In continuation of our research towards the synthesis of steroidal derivatives, we have synthesized corticosteroids-NSAIDs derivatives 3i-3p as potent anti-inflammatory agents. The products obtained have been characterized using elemental analysis, spectroscopic techniques (FT-IR, 1H NMR, 13C NMR, UV–Vis and mass spectrometry) and product 3k has also been characterized with the help of single crystal X-ray crystallography. The inhibition of pro-inflammatory cytokines is a key approach to abate severe inflammation. In this work a series of corticosteroids-NSAIDs derivatives are reported whose activity were performed on RAW264.7 cell line and have been identified as potential TNF alpha and IL6 inhibitors. Our work demonstrates that these corticosteroid derivatives may be useful for the development of anti-inflammatory agents.
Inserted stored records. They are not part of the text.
(* ===== verification/WorkPoolProofs.v ===== *)
(** * Correctness of the work pool

    The recursive ancestry query computes the transitive closure of the
    dependencies; the pool's invariant (unique work, owners exactly on claimed
    work, dependencies that point backwards, finished dependencies under claimed
    work, independent reviewers) is kept by every operation; what a claim hands
    out; the evaluation timer; compare-and-set completion and hand-off. *)

From S2P Require Import Prelude Sql RsiStore WorkPool.

(** ** The ancestry query *)

Section Ancestry.
Variable me : identity.
Variable d : db.

(** [a] depends directly on [b]. *)
Definition depends (a b : string) : Prop := (me, (a, b)) ∈ dependencies d.

Lemma elem_of_direct_dependencies ids b :
  b ∈ direct_dependencies me d ids ↔ ∃ a, a ∈ ids ∧ depends a b.
Proof.
  unfold direct_dependencies, depends. rewrite list_elem_of_fmap. split.
  - intros ([i [a b']] & -> & Hl). reflect_in Hl. simpl in *.
    destruct Hl as [[-> Ha] Hl]. eauto.
  - intros (a & Ha & Hd). exists (me, (a, b)). split; [done|].
    reflect_goal. simpl. auto.
Qed.

Lemma elem_of_ancestry_round ids b :
  b ∈ ancestry_round me d ids ↔ b ∈ ids ∨ ∃ a, a ∈ ids ∧ depends a b.
Proof.
  unfold ancestry_round.
  rewrite elem_of_app, elem_of_distinct_from, elem_of_direct_dependencies.
  destruct (decide (b ∈ ids)); naive_solver.
Qed.

(** The set of identifiers is closed under the dependencies. *)
Definition closed (ids : list string) : Prop :=
  ∀ a b, a ∈ ids → depends a b → b ∈ ids.

Lemma ancestry_round_closed ids : closed ids → ancestry_round me d ids = ids.
Proof.
  intros Hc. unfold ancestry_round.
  assert (distinct_from ids (direct_dependencies me d ids) = []) as ->.
  { destruct (distinct_from _ _) as [|b l] eqn:E; [done|].
    assert (b ∈ distinct_from ids (direct_dependencies me d ids)) as Hb
      by (rewrite E; set_solver).
    rewrite elem_of_distinct_from, elem_of_direct_dependencies in Hb. naive_solver. }
  by rewrite app_nil_r.
Qed.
Among these derivatives, 11,17-dihydroxy-3,20-diketo-pregn-1,4-diene-21-yl-2-(1,8‑diethyl-1,3,4,9-tetrahydropyrano[3,4-β]indol-1-yl)acetate (3j) was identified as the most potent anti-inflammatory agent, which showed significant anti-inflammatory activity by inhibiting the LPS-induced pro-inflammatory mediator TNF-α and IL6 in a dose-dependent manner without any cytotoxicity.